▶ _Task item_: Report every line of the listing below in which the string "with" occurs.

▶ _Exercise data_:
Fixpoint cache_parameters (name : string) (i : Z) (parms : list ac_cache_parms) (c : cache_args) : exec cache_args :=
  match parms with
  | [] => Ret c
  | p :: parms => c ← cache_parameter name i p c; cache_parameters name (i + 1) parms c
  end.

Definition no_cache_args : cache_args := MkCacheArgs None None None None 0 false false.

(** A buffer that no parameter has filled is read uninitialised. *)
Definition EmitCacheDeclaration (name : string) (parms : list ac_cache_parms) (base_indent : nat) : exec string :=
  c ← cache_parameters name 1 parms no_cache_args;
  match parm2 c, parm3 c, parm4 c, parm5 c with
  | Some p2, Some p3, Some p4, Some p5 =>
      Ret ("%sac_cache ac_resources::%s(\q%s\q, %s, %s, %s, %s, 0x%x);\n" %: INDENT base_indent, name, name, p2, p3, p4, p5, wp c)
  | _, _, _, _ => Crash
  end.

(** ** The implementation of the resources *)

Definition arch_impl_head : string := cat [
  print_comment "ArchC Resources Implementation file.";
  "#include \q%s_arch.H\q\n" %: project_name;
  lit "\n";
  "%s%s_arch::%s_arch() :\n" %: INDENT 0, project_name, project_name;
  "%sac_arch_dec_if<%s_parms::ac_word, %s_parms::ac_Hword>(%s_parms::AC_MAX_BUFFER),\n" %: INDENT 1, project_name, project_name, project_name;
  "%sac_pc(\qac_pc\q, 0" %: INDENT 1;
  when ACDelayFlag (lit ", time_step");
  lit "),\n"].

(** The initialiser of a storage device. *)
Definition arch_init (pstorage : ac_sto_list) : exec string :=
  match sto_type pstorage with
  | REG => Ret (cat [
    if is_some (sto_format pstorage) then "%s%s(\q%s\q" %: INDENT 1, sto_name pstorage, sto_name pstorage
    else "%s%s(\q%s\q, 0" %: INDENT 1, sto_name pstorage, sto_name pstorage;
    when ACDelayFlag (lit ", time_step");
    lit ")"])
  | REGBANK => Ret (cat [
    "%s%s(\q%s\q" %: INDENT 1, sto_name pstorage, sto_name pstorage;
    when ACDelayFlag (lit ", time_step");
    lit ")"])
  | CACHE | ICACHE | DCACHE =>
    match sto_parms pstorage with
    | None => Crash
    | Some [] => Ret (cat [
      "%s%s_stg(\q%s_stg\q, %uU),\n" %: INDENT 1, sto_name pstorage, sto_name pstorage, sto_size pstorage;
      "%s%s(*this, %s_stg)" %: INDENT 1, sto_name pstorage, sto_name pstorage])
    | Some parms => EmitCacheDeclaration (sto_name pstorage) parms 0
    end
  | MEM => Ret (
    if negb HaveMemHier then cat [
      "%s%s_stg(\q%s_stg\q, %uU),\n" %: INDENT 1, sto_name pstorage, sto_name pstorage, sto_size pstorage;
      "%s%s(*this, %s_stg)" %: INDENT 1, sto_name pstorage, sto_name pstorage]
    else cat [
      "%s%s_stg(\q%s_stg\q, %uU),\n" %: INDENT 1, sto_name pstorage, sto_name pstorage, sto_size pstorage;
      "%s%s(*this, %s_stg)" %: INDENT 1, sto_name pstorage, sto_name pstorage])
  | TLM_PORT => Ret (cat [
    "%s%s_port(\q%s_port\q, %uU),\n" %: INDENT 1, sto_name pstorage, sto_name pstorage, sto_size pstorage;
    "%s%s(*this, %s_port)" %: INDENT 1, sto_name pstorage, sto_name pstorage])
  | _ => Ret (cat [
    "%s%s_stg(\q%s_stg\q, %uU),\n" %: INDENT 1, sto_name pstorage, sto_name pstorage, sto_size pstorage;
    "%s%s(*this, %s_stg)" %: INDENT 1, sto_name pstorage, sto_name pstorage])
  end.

* * *

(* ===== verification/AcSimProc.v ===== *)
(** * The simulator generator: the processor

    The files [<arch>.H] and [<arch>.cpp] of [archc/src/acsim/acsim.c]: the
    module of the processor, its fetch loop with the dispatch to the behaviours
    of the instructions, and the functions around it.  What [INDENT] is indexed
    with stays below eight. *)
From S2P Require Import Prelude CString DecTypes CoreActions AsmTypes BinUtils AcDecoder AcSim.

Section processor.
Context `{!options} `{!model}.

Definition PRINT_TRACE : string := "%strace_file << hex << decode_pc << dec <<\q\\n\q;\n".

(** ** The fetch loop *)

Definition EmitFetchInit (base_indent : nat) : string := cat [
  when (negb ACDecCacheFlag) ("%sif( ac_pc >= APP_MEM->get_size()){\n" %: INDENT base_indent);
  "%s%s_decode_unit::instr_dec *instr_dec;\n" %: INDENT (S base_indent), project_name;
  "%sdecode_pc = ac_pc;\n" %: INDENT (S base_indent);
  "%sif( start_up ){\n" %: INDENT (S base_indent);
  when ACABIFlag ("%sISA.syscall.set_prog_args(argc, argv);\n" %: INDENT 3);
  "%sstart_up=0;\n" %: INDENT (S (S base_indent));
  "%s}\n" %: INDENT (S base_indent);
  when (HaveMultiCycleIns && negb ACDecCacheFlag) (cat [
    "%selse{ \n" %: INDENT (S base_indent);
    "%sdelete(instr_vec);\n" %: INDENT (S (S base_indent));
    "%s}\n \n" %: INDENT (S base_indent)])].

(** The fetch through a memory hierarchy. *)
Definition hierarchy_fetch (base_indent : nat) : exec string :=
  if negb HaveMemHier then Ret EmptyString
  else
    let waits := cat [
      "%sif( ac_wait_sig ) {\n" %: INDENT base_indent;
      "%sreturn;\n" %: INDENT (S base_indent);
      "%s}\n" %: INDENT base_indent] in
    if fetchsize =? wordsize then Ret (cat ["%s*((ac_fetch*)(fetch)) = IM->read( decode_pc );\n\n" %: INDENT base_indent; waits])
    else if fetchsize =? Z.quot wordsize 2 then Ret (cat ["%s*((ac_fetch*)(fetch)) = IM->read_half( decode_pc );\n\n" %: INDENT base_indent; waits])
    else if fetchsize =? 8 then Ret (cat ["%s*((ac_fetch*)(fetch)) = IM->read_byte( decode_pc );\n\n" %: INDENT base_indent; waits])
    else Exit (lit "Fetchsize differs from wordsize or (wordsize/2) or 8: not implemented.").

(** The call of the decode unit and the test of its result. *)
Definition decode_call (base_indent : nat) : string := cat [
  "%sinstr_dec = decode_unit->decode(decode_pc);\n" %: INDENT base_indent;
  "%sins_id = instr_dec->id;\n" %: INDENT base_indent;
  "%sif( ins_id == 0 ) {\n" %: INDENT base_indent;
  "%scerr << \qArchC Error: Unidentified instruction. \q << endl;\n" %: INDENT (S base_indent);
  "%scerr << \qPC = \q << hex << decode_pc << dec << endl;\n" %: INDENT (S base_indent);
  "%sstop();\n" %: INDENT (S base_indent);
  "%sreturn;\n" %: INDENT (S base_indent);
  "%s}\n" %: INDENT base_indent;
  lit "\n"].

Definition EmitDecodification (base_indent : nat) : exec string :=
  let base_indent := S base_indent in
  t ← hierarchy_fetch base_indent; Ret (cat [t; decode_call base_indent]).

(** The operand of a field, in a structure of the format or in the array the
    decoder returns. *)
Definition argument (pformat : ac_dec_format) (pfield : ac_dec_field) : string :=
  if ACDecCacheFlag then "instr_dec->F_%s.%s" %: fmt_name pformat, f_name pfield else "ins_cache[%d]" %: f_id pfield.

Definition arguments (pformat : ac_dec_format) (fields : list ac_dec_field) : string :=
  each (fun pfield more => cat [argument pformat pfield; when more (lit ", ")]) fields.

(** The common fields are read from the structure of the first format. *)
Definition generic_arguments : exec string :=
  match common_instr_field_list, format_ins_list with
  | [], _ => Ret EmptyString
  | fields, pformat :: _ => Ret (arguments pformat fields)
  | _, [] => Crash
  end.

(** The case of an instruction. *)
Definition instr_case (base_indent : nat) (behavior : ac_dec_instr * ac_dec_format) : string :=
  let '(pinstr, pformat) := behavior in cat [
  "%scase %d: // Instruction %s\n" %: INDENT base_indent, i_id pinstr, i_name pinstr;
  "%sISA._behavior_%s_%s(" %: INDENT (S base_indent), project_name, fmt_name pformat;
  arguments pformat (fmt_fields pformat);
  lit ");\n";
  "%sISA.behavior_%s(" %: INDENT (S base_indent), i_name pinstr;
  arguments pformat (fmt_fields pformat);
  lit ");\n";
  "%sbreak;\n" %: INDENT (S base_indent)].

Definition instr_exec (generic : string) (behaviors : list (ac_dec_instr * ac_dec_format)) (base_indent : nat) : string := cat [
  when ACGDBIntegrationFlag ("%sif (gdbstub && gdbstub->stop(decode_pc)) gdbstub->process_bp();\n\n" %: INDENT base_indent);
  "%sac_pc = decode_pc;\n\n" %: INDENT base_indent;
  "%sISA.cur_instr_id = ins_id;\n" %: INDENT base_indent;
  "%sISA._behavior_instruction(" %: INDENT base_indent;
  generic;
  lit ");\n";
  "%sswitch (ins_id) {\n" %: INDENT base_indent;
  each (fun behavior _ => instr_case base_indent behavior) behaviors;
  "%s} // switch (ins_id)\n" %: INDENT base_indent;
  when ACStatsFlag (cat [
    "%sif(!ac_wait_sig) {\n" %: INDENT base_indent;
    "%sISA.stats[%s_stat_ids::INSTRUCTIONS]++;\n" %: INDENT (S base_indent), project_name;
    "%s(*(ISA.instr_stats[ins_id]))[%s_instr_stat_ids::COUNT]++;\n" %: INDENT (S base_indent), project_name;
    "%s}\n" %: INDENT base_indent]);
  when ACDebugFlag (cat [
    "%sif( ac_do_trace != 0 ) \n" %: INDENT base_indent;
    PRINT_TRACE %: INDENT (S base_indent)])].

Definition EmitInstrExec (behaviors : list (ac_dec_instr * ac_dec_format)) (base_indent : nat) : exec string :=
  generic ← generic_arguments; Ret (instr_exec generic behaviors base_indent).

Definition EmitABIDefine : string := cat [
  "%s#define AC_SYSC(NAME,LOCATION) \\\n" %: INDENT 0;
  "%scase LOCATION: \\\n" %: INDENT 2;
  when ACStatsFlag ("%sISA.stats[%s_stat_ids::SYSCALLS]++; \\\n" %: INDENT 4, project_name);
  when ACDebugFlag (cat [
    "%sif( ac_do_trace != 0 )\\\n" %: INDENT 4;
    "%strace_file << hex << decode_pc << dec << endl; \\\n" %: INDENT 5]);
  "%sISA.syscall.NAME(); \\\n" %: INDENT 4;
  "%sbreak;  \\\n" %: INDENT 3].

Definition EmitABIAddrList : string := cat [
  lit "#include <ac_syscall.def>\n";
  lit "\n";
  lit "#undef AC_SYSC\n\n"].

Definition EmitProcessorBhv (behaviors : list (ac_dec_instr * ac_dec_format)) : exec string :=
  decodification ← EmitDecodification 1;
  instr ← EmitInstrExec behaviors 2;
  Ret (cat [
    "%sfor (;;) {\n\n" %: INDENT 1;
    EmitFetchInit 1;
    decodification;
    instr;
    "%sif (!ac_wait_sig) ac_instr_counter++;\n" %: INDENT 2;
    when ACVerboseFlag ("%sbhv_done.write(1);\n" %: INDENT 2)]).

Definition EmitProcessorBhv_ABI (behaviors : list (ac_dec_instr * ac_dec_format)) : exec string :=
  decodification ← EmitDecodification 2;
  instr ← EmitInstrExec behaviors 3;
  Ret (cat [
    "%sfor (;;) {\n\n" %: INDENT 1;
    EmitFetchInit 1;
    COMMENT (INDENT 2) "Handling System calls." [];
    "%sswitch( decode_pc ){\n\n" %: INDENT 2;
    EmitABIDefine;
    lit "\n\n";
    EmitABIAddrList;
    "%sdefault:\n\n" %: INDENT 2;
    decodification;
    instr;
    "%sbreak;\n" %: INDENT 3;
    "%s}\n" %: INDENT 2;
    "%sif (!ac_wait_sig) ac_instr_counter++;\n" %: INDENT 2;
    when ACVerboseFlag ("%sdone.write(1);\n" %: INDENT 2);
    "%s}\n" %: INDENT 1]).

▶ _Your solution_:
  match parms with
  match parm2 c, parm3 c, parm4 c, parm5 c with
  match sto_type pstorage with
    match sto_parms pstorage with
    module of the processor, its fetch loop with the dispatch to the behaviours
    with stays below eight. *)
  match common_instr_field_list, format_ins_list with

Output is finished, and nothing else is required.